I would straighten my hair and play rugby union. I’d change the way that my name was said, like to “JD”. I felt very embarrassed by my mother, which is weird in hindsight. I’m not embarrassed at all anymore though. People would speak to her as if she had a mental disability. It was very patronising. 

I actually really hated growing up in Queensland. I grew up alongside Maori people and Pacific Islanders, and there's a lot of mob up there, but it was very hostile. There was definitely a binary. 

I’m pretty light skinned; I’m not dark or anything. And I used to get called the black kid in highschool, and the n-word at times, and I wouldn’t consider myself black.

Do you think as you’ve gotten older that people's views have changed around you, and perhaps in general?

I feel like in general, yes, definitely. Obviously everywhere has its own set of problems, but Melbourne’s such a large city with so many diverse communities there’s a space for everybody here. Everyone has their community in one way or another. 
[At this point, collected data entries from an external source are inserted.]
(* ===== verification/P4Sim.v ===== *)
(** * A simple DPDK

    An instance of [Dpdk] and its laws to run the data plane on: four
    cores, two ports, rings of 63 packets, one queue of packets to be read, and a
    card that sends what it is given, or with [part] one packet at a time.  It
    shows that the laws can hold; nothing is proved from it. *)

From S2P Require Import Prelude Bytes PaxosTypes EvConfig P4Packet P4Dpdk.

Record sim_dev := SimDev {
  sim_view : view;
  sim_heap : gmap Z rte_mbuf;
  sim_rx : list mbuf;
  sim_next : Z;
  sim_cycles : Z;
}.

Definition sim_set (d : sim_dev) (v : view) : sim_dev :=
  {| sim_view := v; sim_heap := sim_heap d; sim_rx := sim_rx d; sim_next := sim_next d; sim_cycles := sim_cycles d |}.

(** The packet is not in the hands of the program. *)
Definition sim_free (d : sim_dev) (m : mbuf) : Prop :=
  m <> NULL /\ is_Some (sim_heap d !! m) /\
  length (filter (fun x => x = m) (obtained (sim_view d))) =
  (length (filter (fun x => x = m) (sent (sim_view d)).*2) + length (filter (fun x => x = m) (freed (sim_view d))))%nat.

Definition sim_burst (d : sim_dev) (n : Z) : list mbuf :=
  let l := take (Z.to_nat n) (sim_rx d) in
  if decide (NoDup l /\ Forall (sim_free d) l) then l else [].

Definition sim_new_ring (d : sim_dev) : Z := Z.max 1 (sim_next d).

Definition sim_blank : rte_mbuf := RteMbuf (repeat x00 128) 0 0 0 0 0 0 0.

Definition sim_ring_size : Z := 63.

Definition sim (part : bool) : Dpdk := {|
  RTE_MAX_LCORE := 4;
  RTE_MAX_ETHPORTS := 2;
  rte_lcore_to_socket_id _ := 0;
  rte_lcore_is_enabled _ := true;
  dev := sim_dev;
  rte_eth_rx_burst d _ _ n :=
    let l := sim_burst d n in
    let v := sim_view d in
    (l, {| sim_view := View (obtained v ++ l) (sent v) (freed v) (contents v); sim_heap := sim_heap d;
           sim_rx := drop (length l) (sim_rx d); sim_next := sim_next d; sim_cycles := sim_cycles d |});
  rte_eth_tx_burst d port _ l :=
    let k := if part then Nat.min 1 (length l) else length l in
    let v := sim_view d in
    (Z.of_nat k, sim_set d (View (obtained v) (sent v ++ map (pair port) (take k l)) (freed v) (contents v)));
  rte_ring_sp_enqueue_bulk d r l :=
    let v := sim_view d in
    if Z.of_nat (length (contents v r) + length l) <=? sim_ring_size
    then (Z.of_nat (length l), sim_set d (View (obtained v) (sent v) (freed v) (set_contents (contents v) r (contents v r ++ l))))
    else (0, d);
  rte_ring_sc_dequeue_bulk d r n :=
    let v := sim_view d in
    if n <=? Z.of_nat (length (contents v r))
    then (take (Z.to_nat n) (contents v r),
          sim_set d (View (obtained v) (sent v) (freed v) (set_contents (contents v) r (drop (Z.to_nat n) (contents v r)))))
    else ([], d);
  rte_ring_create d _ _ :=
    let r := sim_new_ring d in
    let v := sim_view d in
    (r, {| sim_view := View (obtained v) (sent v) (freed v) (set_contents (contents v) r []); sim_heap := sim_heap d;
           sim_rx := sim_rx d; sim_next := r + 1; sim_cycles := sim_cycles d |});
  rte_pktmbuf_pool_create d _ := (1, d);
  rte_lpm_create d _ := (1, d);
  rte_lpm_add d _ _ _ _ := (0, d);
  rte_lpm_lookup _ _ _ := Some 0;
  rte_pktmbuf_free d m :=
    let v := sim_view d in sim_set d (View (obtained v) (sent v) (freed v ++ [m]) (contents v));
  rte_pktmbuf_alloc d _ :=
    let m := 1000 + Z.max 0 (sim_next d) in
    let v := sim_view d in
    (m, {| sim_view := View (obtained v ++ [m]) (sent v) (freed v) (contents v); sim_heap := <[m := sim_blank]> (sim_heap d);
           sim_rx := sim_rx d; sim_next := sim_next d + 1; sim_cycles := sim_cycles d |});
  rte_pktmbuf_alloc_bulk d _ n :=
    let l := seqZ (1000 + Z.max 0 (sim_next d)) n in
    let v := sim_view d in
    (Some l, {| sim_view := View (obtained v ++ l) (sent v) (freed v) (contents v); sim_heap := foldr (fun m h => <[m := sim_blank]> h) (sim_heap d) l;
                sim_rx := sim_rx d; sim_next := sim_next d + Z.max 0 n; sim_cycles := sim_cycles d |});
  mbuf_get d m := sim_heap d !! m;
  mbuf_set d m p := {| sim_view := sim_view d; sim_heap := <[m := p]> (sim_heap d); sim_rx := sim_rx d;
                       sim_next := sim_next d; sim_cycles := sim_cycles d |};
  rte_get_timer_cycles d := (sim_cycles d, {| sim_view := sim_view d; sim_heap := sim_heap d; sim_rx := sim_rx d;
                                              sim_next := sim_next d; sim_cycles := sim_cycles d + 1 |});
|}.

Lemma sim_burst_ok d n : NoDup (sim_burst d n) /\ Forall (sim_free d) (sim_burst d n) /\ Z.of_nat (length (sim_burst d n)) <= Z.max 0 n.
Proof.
  unfold sim_burst. destruct (decide _) as [[Hnd Hf]|]; [|split_and!; [by apply NoDup_nil|by apply Forall_nil|simpl; lia]].
  split_and!; [done..|]. rewrite length_take. lia.
Qed.

Definition sim_laws (part : bool) : @DpdkLaws (sim part).
Proof.
  refine (@Build_DpdkLaws (sim part) sim_view (fun _ => sim_ring_size) _ _ _ _ _ _ _ _ _ _
            (fun d => list_to_set (seqZ 1 (sim_new_ring d - 1))) _ _ _); simpl.
  - lia.
  - lia.
  - intros d _ _ n l d' [= <- <-]. destruct (sim_burst_ok d n) as (_ & Hf & Hl). split_and!; [done| |done].
    intros m Hm. simpl. rewrite Forall_forall in Hf. by apply (Hf m).
  - intros d port _ l k d' [= <- <-]. rewrite Nat2Z.id. split; [destruct part, l; simpl; lia|done].
  - intros d r l k d'. destruct (_ <=? sim_ring_size); by intros [= <- <-].
  - intros d r n l d'. destruct (n <=? _); by intros [= <- <-].
  - done.
  - done.
  - intros d r l m. by destruct (_ <=? sim_ring_size).
  - intros d r n m. by destruct (n <=? _).
  - intros d _ _ r d' [= <- <-] _. simpl. unfold sim_new_ring. simpl. split_and!; [|apply set_eq; intros x|done].
    + rewrite elem_of_list_to_set, elem_of_seqZ. lia.
    + rewrite elem_of_union, elem_of_singleton, !elem_of_list_to_set, !elem_of_seqZ. lia.
  - done.
  - intros d m p m'. simpl. destruct (decide (m' = m)) as [->|Hne]; [by rewrite lookup_insert_eq|by rewrite lookup_insert_ne].
Defined.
Nadia, Video Producer, 27 years old

What was your experience like growing up in Australia?

Growing up in Redcliff, which is a small coastal town, it was predominantly white with the odd Southeast Asian family in the area. So it was just me and my brother. 

We went to a Catholic school that was super white. I didn’t grow up thinking I was different, but the earliest that I had ever felt “othered” was as early as first grade. I would always get comments like, “Oh, I love your skin.”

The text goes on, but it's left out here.